**Dataset entries:**

>>>>

(* ===== verification/Identity.v ===== *)
(** The kernel's persistent identity and its protection: the codes of
    [kernel/src/quantum_ecc.rs] and [kernel/src/quantum.rs], the record of
    [kernel/src/consciousness/self_model.rs]. Integration metrics, clocks and the
    time-stamp counter are inputs; reports are dropped. *)
From Stdlib Require Import ZArith SpecFloat.
From stdpp Require Import base numbers list gmap strings.
From S2P Require Import Prelude Bytes Pmm PmmProps FrameAlloc PageCache RunQueue Task Scheduler Users Ramfs Vfs VfsProps SemGate F32.

(** ** The (7,4) code *)

Definition bit8 (c i : Z) : Z := Z.land (Z.shiftr c i) 1.

Definition encode_nibble (d : Z) : Z :=
  let d0 := bit8 d 0 in
  let d1 := bit8 d 1 in
  let d2 := bit8 d 2 in
  let d3 := bit8 d 3 in
  let p1 := Z.lxor (Z.lxor d0 d1) d2 in
  let p2 := Z.lxor (Z.lxor d0 d1) d3 in
  let p4 := Z.lxor (Z.lxor d0 d2) d3 in
  Z.lor (Z.lor (Z.lor (Z.lor (Z.lor (Z.lor d0 (Z.shiftl d1 1)) (Z.shiftl d2 2)) (Z.shiftl d3 3))
    (Z.shiftl p1 4)) (Z.shiftl p2 5)) (Z.shiftl p4 6).
(* ===== verification/BlockDev.v ===== *)
(** Block devices as files: [kernel/src/vfs/blockdev.rs]. The drivers below, which are
    not modelled, are the class [BlockDriver]: what a transfer of at most
    [MAX_TRANSFER] whole sectors that lie on the disk does when the device reports
    success. A transfer may fail; of larger transfers and of sectors outside the disk
    nothing is said. *)
From stdpp Require Import base numbers list strings.
From S2P Require Import Prelude Bytes FrameAlloc PageCache RunQueue Task Scheduler Users Ramfs.

Definition SECTOR_SIZE : Z := 512.

(** [n] sectors from [lba] on, and a disk with [data] written there. *)
Definition sectors_at (lba n : Z) (disk : list Z) : list Z :=
  take (Z.to_nat (SECTOR_SIZE * n)) (drop (Z.to_nat (SECTOR_SIZE * lba)) disk).
Definition sectors_put (lba : Z) (data disk : list Z) : list Z :=
  take (Z.to_nat (SECTOR_SIZE * lba)) disk ++ data ++ drop (Z.to_nat (SECTOR_SIZE * lba) + length data) disk.

(** The one entry of the AHCI scatter list has a byte count of 22 bits: 4 MiB. *)
Definition MAX_TRANSFER : Z := 8192.

Class BlockDriver (D : Type) := {
  bd_bytes : D → list Z;
  bd_read : Z → Z → D → option (list Z) * D;
  bd_write : Z → list Z → D → bool * D;
  bd_read_bytes lba n d : bd_bytes (bd_read lba n d).2 = bd_bytes d;
  bd_read_spec lba n d b :
    0 ≤ lba → 0 < n ≤ MAX_TRANSFER → SECTOR_SIZE * (lba + n) ≤ Z.of_nat (length (bd_bytes d)) →
    (bd_read lba n d).1 = Some b → b = sectors_at lba n (bd_bytes d);
  bd_write_spec lba n data d :
    0 ≤ lba → 0 < n ≤ MAX_TRANSFER → Z.of_nat (length data) = SECTOR_SIZE * n →
    SECTOR_SIZE * (lba + n) ≤ Z.of_nat (length (bd_bytes d)) →
    (bd_write lba data d).1 = true → bd_bytes (bd_write lba data d).2 = sectors_put lba data (bd_bytes d)
}.

(** [AhciNode], [NvmeNode] and their handles. *)
Record BlockNode := mkBlockNode { bn_ino : Z; bn_drive : Z; bn_size : Z }.
Record BlockHandle := mkBlock { b_drive : Z; b_off : Z; b_size : Z }.

Definition block_node (ino drive sector_count : Z) : BlockNode := mkBlockNode ino drive (mul64 sector_count SECTOR_SIZE).
Definition block_stat (n : BlockNode) : Stat := mkStat (bn_ino n) (bn_size n) false 1 0 0 432.
Definition block_open (n : BlockNode) : BlockHandle := mkBlock (bn_drive n) 0 (bn_size n).
Definition block_seek (pos : Z) (h : BlockHandle) : BlockHandle := mkBlock (b_drive h) (Z.min pos (b_size h)) (b_size h).
Definition move (n : Z) (h : BlockHandle) : BlockHandle := mkBlock (b_drive h) (add64 (b_off h) n) (b_size h).

(** [(x + 511) & !511]. *)
Definition sector_up (x : Z) : Z := Z.land (add64 x (SECTOR_SIZE - 1)) (not64 (SECTOR_SIZE - 1)).
Definition as_u16 (x : Z) : Z := x mod 65536.

Section handles.
Context {D : Type} {BD : BlockDriver D}.

(** [AhciHandle::read] into a buffer of [len] bytes. *)
Definition ahci_read (len : Z) (h : BlockHandle) (d : D) : res (vres (list Z) * BlockHandle * D) :=
  if decide (b_size h ≤ b_off h) then Ret (Ok [], h, d) else
  let to_read := Z.min len (b_size h - b_off h) in
  let lba := b_off h / SECTOR_SIZE in
  let start := b_off h mod SECTOR_SIZE in
  let sectors := as_u16 ((start + to_read + SECTOR_SIZE - 1) / SECTOR_SIZE) in
  let (r, d) := bd_read lba sectors d in
  match r with
  | None => Ret (Err Io, h, d)
  | Some data =>
      let end_ := Z.min (start + to_read) (Z.of_nat (length data)) in
      if decide (end_ < start) then Panic else
      let n := end_ - start in
      Ret (Ok (take (Z.to_nat n) (drop (Z.to_nat start) data)), move n h, d)
  end.

(** [NvmeHandle::read]. *)
Definition nvme_read (len : Z) (h : BlockHandle) (d : D) : res (vres (list Z) * BlockHandle * D) :=
  if decide (b_size h ≤ b_off h) then Ret (Ok [], h, d) else
  let to_read := Z.min len (b_size h - b_off h) in
  let lba := b_off h / SECTOR_SIZE in
  let sectors := as_u16 ((to_read + (SECTOR_SIZE - 1)) / SECTOR_SIZE) in
  let (r, d) := bd_read lba sectors d in
  match r with
  | None => Ret (Err Io, h, d)
  | Some data =>
      let start := b_off h mod SECTOR_SIZE in
      let n := Z.min (sub64 (Z.of_nat (length data)) start) to_read in
      if decide (Z.of_nat (length data) < start + n) then Panic else
      Ret (Ok (take (Z.to_nat n) (drop (Z.to_nat start) data)), move n h, d)
  end.

(** The buffer both handles write: padded with zeros to whole sectors. *)
Definition sector_buf (buf : list Z) : list Z :=
  buf ++ replicate (Z.to_nat (sector_up (Z.of_nat (length buf)) - Z.of_nat (length buf))) 0.

Definition nvme_write (buf : list Z) (h : BlockHandle) (d : D) : vres Z * BlockHandle * D :=
  let lba := b_off h / SECTOR_SIZE in
  let (ok, d) := bd_write lba (sector_buf buf) d in
  if ok : bool then (Ok (Z.of_nat (length buf)), move (Z.of_nat (length buf)) h, d) else (Err Io, h, d).
Definition ahci_write (buf : list Z) (h : BlockHandle) (d : D) : vres Z * BlockHandle * D :=
  if decide (b_size h ≤ b_off h) then (Err Io, h, d) else nvme_write buf h d.
End handles.

(** * Theorems about block devices as files. *)

(** ** Sectors *)

(** The sectors a range of bytes touches, and one it is rounded up to. *)
Definition sectors_for (n : Z) : Z := (n + SECTOR_SIZE - 1) / SECTOR_SIZE.

Lemma sector_up_eq x : 0 ≤ x → x + SECTOR_SIZE ≤ u64_modulus → sector_up x = SECTOR_SIZE * sectors_for x.
Proof.
  intros H0 Hu. unfold sector_up, sectors_for, SECTOR_SIZE in *. rewrite add64_small by lia.
  change (not64 (512 - 1)) with (not64 (Z.ones 9)). rewrite land_not_ones by (unfold is_u64; lia). change (2 ^ 9) with 512.
  Z.div_mod_to_equations; lia.
Qed.

Lemma length_sector_buf buf :
  Z.of_nat (length buf) + SECTOR_SIZE ≤ u64_modulus →
  Z.of_nat (length (sector_buf buf)) = SECTOR_SIZE * sectors_for (Z.of_nat (length buf)).
Proof.
  intros Hu. unfold sector_buf. rewrite length_app, length_replicate, sector_up_eq by lia.
  assert (Z.of_nat (length buf) ≤ SECTOR_SIZE * sectors_for (Z.of_nat (length buf)))
    by (unfold sectors_for, SECTOR_SIZE; Z.div_mod_to_equations; lia). lia.
Qed.

(** Bytes of a disk. *)
Definition bytes_at (off n : Z) (disk : list Z) : list Z := take (Z.to_nat n) (drop (Z.to_nat off) disk).

(** A range of bytes inside a range of sectors. *)
Lemma bytes_in_sectors lba k start n disk :
  0 ≤ lba → 0 ≤ start → 0 ≤ n → start + n ≤ SECTOR_SIZE * k →
  take (Z.to_nat n) (drop (Z.to_nat start) (sectors_at lba k disk)) = bytes_at (SECTOR_SIZE * lba + start) n disk.
Proof.
  intros Hl Hs Hn Hk. unfold sectors_at, bytes_at, SECTOR_SIZE in *.
  rewrite skipn_firstn_comm, take_take, drop_drop. f_equal; [lia|]. f_equal. lia.
Qed.
Lemma length_sectors_at lba k disk :
  0 ≤ lba → 0 ≤ k → SECTOR_SIZE * (lba + k) ≤ Z.of_nat (length disk) → Z.of_nat (length (sectors_at lba k disk)) = SECTOR_SIZE * k.
Proof. intros Hl Hk Hd. unfold sectors_at, SECTOR_SIZE in *. rewrite length_take, length_drop. lia. Qed.

(** What is put on the disk is there. *)
Lemma bytes_at_put lba data disk :
  0 ≤ lba → SECTOR_SIZE * lba ≤ Z.of_nat (length disk) →
  ∀ n, 0 ≤ n ≤ Z.of_nat (length data) → bytes_at (SECTOR_SIZE * lba) n (sectors_put lba data disk) = take (Z.to_nat n) data.
Proof.
  intros Hl Hd n Hn. unfold bytes_at, sectors_put.
  rewrite drop_app_length' by (rewrite length_take; lia). rewrite take_app_le by lia. done.
Qed.

(** ** Reading *)

Section handles.
Context {D : Type} {BD : BlockDriver D}.
Implicit Types d : D.

(** A handle that is not at its end. Its size is what the drive was registered with,
    64 GiB, whatever the disk has. *)
Record handle_ok (h : BlockHandle) : Prop := {
  hk_off : 0 ≤ b_off h < b_size h;
  hk_fits : b_size h + SECTOR_SIZE * (MAX_TRANSFER + 2) ≤ u64_modulus
}.
(** The sectors of [n] bytes at the position are on the disk. *)
Definition on_disk (h : BlockHandle) (n : Z) d : Prop :=
  SECTOR_SIZE * sectors_for (b_off h + n) ≤ Z.of_nat (length (bd_bytes d)).

(** Reads of a drive. A read of any positive number of bytes at any position of the
    disk, of at most 4 MiB with the part of the sector before it, either fails with an
    I/O error and moves nothing, or returns exactly the bytes of the disk at the
    position, as many as asked for or as the handle has, and moves past them. *)
Theorem ahci_read_correct len h d :
  handle_ok h → 0 < len → b_off h mod SECTOR_SIZE + len ≤ SECTOR_SIZE * MAX_TRANSFER →
  on_disk h (Z.min len (b_size h - b_off h)) d →
  ∃ r h' d', ahci_read len h d = Ret (r, h', d') ∧ bd_bytes d' = bd_bytes d ∧
    ((r = Err Io ∧ h' = h) ∨
     (let n := Z.min len (b_size h - b_off h) in
      r = Ok (bytes_at (b_off h) n (bd_bytes d)) ∧ h' = mkBlock (b_drive h) (b_off h + n) (b_size h))).
Proof.
  intros [Ho Hf] Hl Hsec Hdisk. unfold on_disk, sectors_for in Hdisk. unfold ahci_read. rewrite decide_False by lia. cbv zeta.
  set (n := Z.min len (b_size h - b_off h)). set (start := b_off h mod SECTOR_SIZE) in *.
  assert (Hst : 0 ≤ start < SECTOR_SIZE) by (apply Z.mod_pos_bound; done).
  assert (Hoff : b_off h = SECTOR_SIZE * (b_off h / SECTOR_SIZE) + start) by (apply Z.div_mod; done).
  set (lba := b_off h / SECTOR_SIZE) in *. set (k := (start + n + SECTOR_SIZE - 1) / SECTOR_SIZE).
  assert (Hn : 0 < n ≤ len ∧ b_off h + n ≤ b_size h) by lia.
  assert (Hk : 0 < k ≤ MAX_TRANSFER ∧ start + n ≤ SECTOR_SIZE * k ∧ SECTOR_SIZE * (lba + k) ≤ Z.of_nat (length (bd_bytes d))).
  { fold n in Hdisk. unfold k, MAX_TRANSFER, SECTOR_SIZE in *. clearbody n start lba. Z.div_mod_to_equations. lia. }
  assert (Hlba : 0 ≤ lba) by (unfold SECTOR_SIZE in *; clearbody n start lba k; lia).
  unfold as_u16. rewrite Z.mod_small by (unfold MAX_TRANSFER in *; lia).
  pose proof (bd_read_bytes lba k d) as Hb. pose proof (λ b, bd_read_spec lba k d b Hlba) as Hr.
  destruct (bd_read lba k d) as [[b|] d'] eqn:E; cbn [fst snd] in *.
  - specialize (Hr b ltac:(lia) ltac:(lia) eq_refl) as ->.
    rewrite length_sectors_at by lia. rewrite Z.min_l by lia. rewrite decide_False by lia.
    eexists _, _, d'. split; [done|]. split; [done|]. right. replace (start + n - start) with n by lia. split.
    + f_equal. rewrite Hoff. apply bytes_in_sectors; lia.
    + unfold move. f_equal. rewrite add64_small by lia. done.
  - eexists _, _, d'. split; [done|]. split; [done|]. by left.
Qed.

(** The NVMe handle counts sectors from the start of the buffer, not of the range: a
    read at an odd position is cut at the end of the last whole sector counted. *)
Lemma nvme_read_prefix len h d :
  handle_ok h → 0 < len ≤ SECTOR_SIZE * MAX_TRANSFER → on_disk h (Z.min len (b_size h - b_off h)) d →
  ∃ r h' d', nvme_read len h d = Ret (r, h', d') ∧ bd_bytes d' = bd_bytes d ∧
    ((r = Err Io ∧ h' = h) ∨
     (let t := Z.min len (b_size h - b_off h) in
      let n := Z.min (SECTOR_SIZE * sectors_for t - b_off h mod SECTOR_SIZE) t in
      0 < n ∧ r = Ok (bytes_at (b_off h) n (bd_bytes d)) ∧ h' = mkBlock (b_drive h) (b_off h + n) (b_size h))).
Proof.
  intros [Ho Hf] Hl Hdisk. unfold on_disk, sectors_for in Hdisk. unfold nvme_read. rewrite decide_False by lia. cbv zeta.
  set (t := Z.min len (b_size h - b_off h)). set (start := b_off h mod SECTOR_SIZE) in *.
  assert (Hst : 0 ≤ start < SECTOR_SIZE) by (apply Z.mod_pos_bound; done).
  assert (Hoff : b_off h = SECTOR_SIZE * (b_off h / SECTOR_SIZE) + start) by (apply Z.div_mod; done).
  set (lba := b_off h / SECTOR_SIZE) in *. replace ((t + (SECTOR_SIZE - 1)) / SECTOR_SIZE) with (sectors_for t) by (unfold sectors_for; f_equal; lia). set (k := sectors_for t).
  assert (Hn : 0 < t ≤ len ∧ b_off h + t ≤ b_size h) by lia.
  assert (Hk : 0 < k ≤ MAX_TRANSFER ∧ t ≤ SECTOR_SIZE * k ∧ SECTOR_SIZE * (lba + k) ≤ Z.of_nat (length (bd_bytes d))).
  { fold t in Hdisk. unfold k, sectors_for, MAX_TRANSFER, SECTOR_SIZE in *. clearbody t start lba. Z.div_mod_to_equations. lia. }
  assert (Hlba : 0 ≤ lba) by (unfold SECTOR_SIZE in *; clearbody t start lba k; lia).
  unfold as_u16. rewrite Z.mod_small by (unfold MAX_TRANSFER in *; lia).
  pose proof (bd_read_bytes lba k d) as Hb. pose proof (λ b, bd_read_spec lba k d b Hlba) as Hr.
  destruct (bd_read lba k d) as [[b|] d'] eqn:E; cbn [fst snd] in *.
  - specialize (Hr b ltac:(lia) ltac:(lia) eq_refl) as ->. rewrite length_sectors_at by lia.
    assert (Hks : SECTOR_SIZE ≤ SECTOR_SIZE * k) by (unfold SECTOR_SIZE in *; lia).
    rewrite sub64_small by (unfold MAX_TRANSFER, SECTOR_SIZE, u64_modulus in *; lia). rewrite decide_False by lia.
    eexists _, _, d'. split; [done|]. split; [done|]. right. split; [lia|]. split.
    + f_equal. rewrite Hoff. apply bytes_in_sectors; lia.
    + unfold move. f_equal. rewrite add64_small by lia. done.
  - eexists _, _, d'. split; [done|]. split; [done|]. by left.
Qed.
Lemma extract_loop_spec es pre k fuel files s :
  Forall entry_ok es → (k `min` length (mjoin (entry_bytes <$> es)) < fuel)%nat →
  Packages.extract_loop c fuel (Z.of_nat (length es)) (pre ++ take k (mjoin (entry_bytes <$> es))) (length pre) files s =
  write_entries (whole k es) files s.
Proof.
  intros Hok. revert pre k fuel files s. induction Hok as [|[p d] es [Hp Hd] Hok IH]; intros pre k fuel files s Hf.
  { by destruct fuel. }
  rewrite join_cons, length_app in Hf.
  destruct fuel as [|fuel]; [lia|]. cbn [Packages.extract_loop]. rewrite decide_False by (cbn; lia).
  rewrite join_cons. cbn [whole]. set (rest := mjoin (entry_bytes <$> es)). fold rest in Hf. cbn [fst snd] in *.
  pose proof (length_entry (p, d)) as Hl. cbn [fst snd] in Hl.
  assert (Hx : entry_bytes (p, d) ++ rest =
    [] ++ to_le 2 (Z.of_nat (length p)) ++ p ++ to_le 4 (Z.of_nat (length d)) ++ d ++ rest).
  { unfold entry_bytes. by rewrite <- !app_assoc. }
  assert (HL : length (entry_bytes (p, d) ++ rest) = (length (entry_bytes (p, d)) + length rest)%nat) by apply length_app.
  rewrite !length_part, HL.
  case_decide; [rewrite decide_False by lia; done|].
  rewrite Hx at 1. rewrite (slice_part pre [] _ _ k); [|cbn; lia|rewrite length_to_le; lia|rewrite length_to_le; cbn; lia].
  cbn [res_bind]. rewrite from_to_le by lia. rewrite Nat2Z.id.
  case_decide; [rewrite decide_False by lia; done|].
  rewrite Hx at 1. rewrite app_nil_l.
  rewrite (slice_part pre (to_le 2 (Z.of_nat (length p))) p _ k); [|rewrite length_to_le; lia|lia|rewrite length_to_le; lia].
  cbn [res_bind]. case_decide; [rewrite decide_False by lia; done|].
  rewrite Hx at 1. rewrite app_nil_l, (app_assoc (to_le 2 _) p).
  rewrite (slice_part pre _ (to_le 4 (Z.of_nat (length d))) _ k);
    [|rewrite length_app, length_to_le; lia|rewrite length_to_le; lia|rewrite length_app, !length_to_le; lia].
  cbn [res_bind]. rewrite from_to_le by lia. rewrite Nat2Z.id.
  case_decide; [rewrite decide_False by lia; done|].
  rewrite Hx at 1. rewrite app_nil_l, (app_assoc (to_le 2 _) p), (app_assoc (_ ++ p)).
  rewrite (slice_part pre _ d _ k); [|rewrite !length_app, !length_to_le; lia|lia|rewrite !length_app, !length_to_le; lia].
  cbn [res_bind]. rewrite (decide_True (P := (length (entry_bytes (p, d)) ≤ k)%nat)) by lia.
  cbn [write_entries fst snd].
  assert (Hcut : pre ++ take k (entry_bytes (p, d) ++ rest) =
    (pre ++ entry_bytes (p, d)) ++ take (k - length (entry_bytes (p, d))) rest).
  { rewrite take_app_ge by lia. by rewrite app_assoc. }
  rewrite Hcut. replace (Z.of_nat (length ((p, d) :: es)) - 1) with (Z.of_nat (length es)) by (cbn [length]; lia).
  replace (length pre + 2 + length p + 4 + length d)%nat with (length (pre ++ entry_bytes (p, d)))
    by (rewrite length_app, Hl; lia).
  assert (Hf' : ((k - length (entry_bytes (p, d))) `min` length rest < fuel)%nat) by lia.
  case_decide; [by apply IH|].
  destruct (write_file c (str_of p) d s) as [[r s']| |]; cbn [res_bind]; [by apply IH|done..].
Qed.

Lemma whole_all es k : (length (mjoin (entry_bytes <$> es)) ≤ k)%nat → whole k es = es.
Proof.
  revert k. induction es as [|e es IH]; intros k; [done|]. rewrite join_cons, length_app.
  intros H. cbn [whole].
  assert (H' : (length (mjoin (entry_bytes <$> es)) ≤ k - length (entry_bytes e))%nat) by lia.
  rewrite decide_True by lia. f_equal. by apply IH.
Qed.

(** What installing the entries means: write their files and, if there was one, add
    the package to the database. *)
Definition install_entries (name : list Z) (es : list (list Z * list Z)) (p : Packages.Pkg A) : res (bool * Packages.Pkg A) :=
  let! (files, s) := write_entries es 0 (Packages.pkg_vfs p) in
  let st := Packages.PKG_STATE p in
  if decide (0 < files) then
    let pkg := Packages.mkPackage name (text "1.0.0") (text "Installed package") true in
    let st := Packages.mkPkgs (<[name := pkg]> (Packages.installed st)) (Packages.p_index st) in
    let! s := Packages.save_db c st s in Ret (true, Packages.mkPkg st (Packages.INITIALIZED p) s)
  else Ret (false, Packages.mkPkg st (Packages.INITIALIZED p) s).

(** Installing an archive. Of an archive cut off after any number of bytes the
    entries that are still whole are installed, in order, and nothing is read beyond
    them; of the whole archive all are. A cut archive is not noticed: one whole
    entry is enough for the package to count as installed. *)
Theorem archive_installed name es k p :
  Forall entry_ok es → Z.of_nat (length es) < 4294967296 →
  Packages.extract_and_install c name (take k (archive es)) p =
    (if decide (k < 8)%nat then Ret (false, p) else install_entries name (whole (k - 8) es) p) ∧
  ((length (archive es) ≤ k)%nat → whole (k - 8) es = es).
Proof.
  intros Hok Hn. assert (Hlen : length (archive es) = (8 + length (mjoin (entry_bytes <$> es)))%nat).
  { unfold archive. rewrite !length_app, length_to_le. done. }
  split; [|intros H; apply whole_all; lia].
  unfold Packages.extract_and_install. rewrite length_take.
  destruct (decide (k < 8)%nat) as [Hk|Hk]; [rewrite decide_True by lia; done|]. rewrite decide_False by lia.
  unfold archive in *. set (rest := mjoin (entry_bytes <$> es)) in *.
  set (h := to_le 4 (Z.of_nat (length es))) in *.
  assert (S1 : slice 0 4 (take k (text "NPKG" ++ h ++ rest)) = Ret (text "NPKG")).
  { apply (slice_part [] [] (text "NPKG") (h ++ rest) k 0 4 eq_refl eq_refl). cbn. lia. }
  assert (S2 : slice 4 8 (take k (text "NPKG" ++ h ++ rest)) = Ret h).
  { apply (slice_part [] (text "NPKG") h rest k 4 8 eq_refl); unfold h; rewrite length_to_le; cbn; lia. }
  rewrite S1. cbn [res_bind]. rewrite decide_False by (intros H; by apply H).
  rewrite S2. cbn [res_bind]. assert (Hc : from_le h = Z.of_nat (length es)) by (apply from_to_le; lia). rewrite Hc.
  assert (Hcut : take k (text "NPKG" ++ h ++ rest) = (text "NPKG" ++ h) ++ take (k - 8) rest).
  { rewrite (app_assoc (text "NPKG")). rewrite take_app_ge by (unfold h; rewrite length_app, length_to_le; cbn; lia).
    unfold h. rewrite length_app, length_to_le. done. }
  rewrite Hcut.
  assert (H8 : length (text "NPKG" ++ h) = 8%nat) by (unfold h; by rewrite length_app, length_to_le).
  pose proof (extract_loop_spec es (text "NPKG" ++ h) (k - 8) (S (k `min` length (text "NPKG" ++ h ++ rest))) 0
                (Packages.pkg_vfs p) Hok) as Hx.
  rewrite H8 in Hx. fold rest in Hx. rewrite Hx by lia. done.
Qed.
End archives.

(** ** The package database *)

(** A Unicode scalar value. *)
Definition scalar (x : Z) : Prop := 0 ≤ x < 0xD800 ∨ 0xE000 ≤ x < 0x110000.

<<<<

**Problem details:** Match on "stdpp" and copy out every line of the entries that contains it.

**Output of the exercise:**
From stdpp Require Import base numbers list gmap strings.
From stdpp Require Import base numbers list strings.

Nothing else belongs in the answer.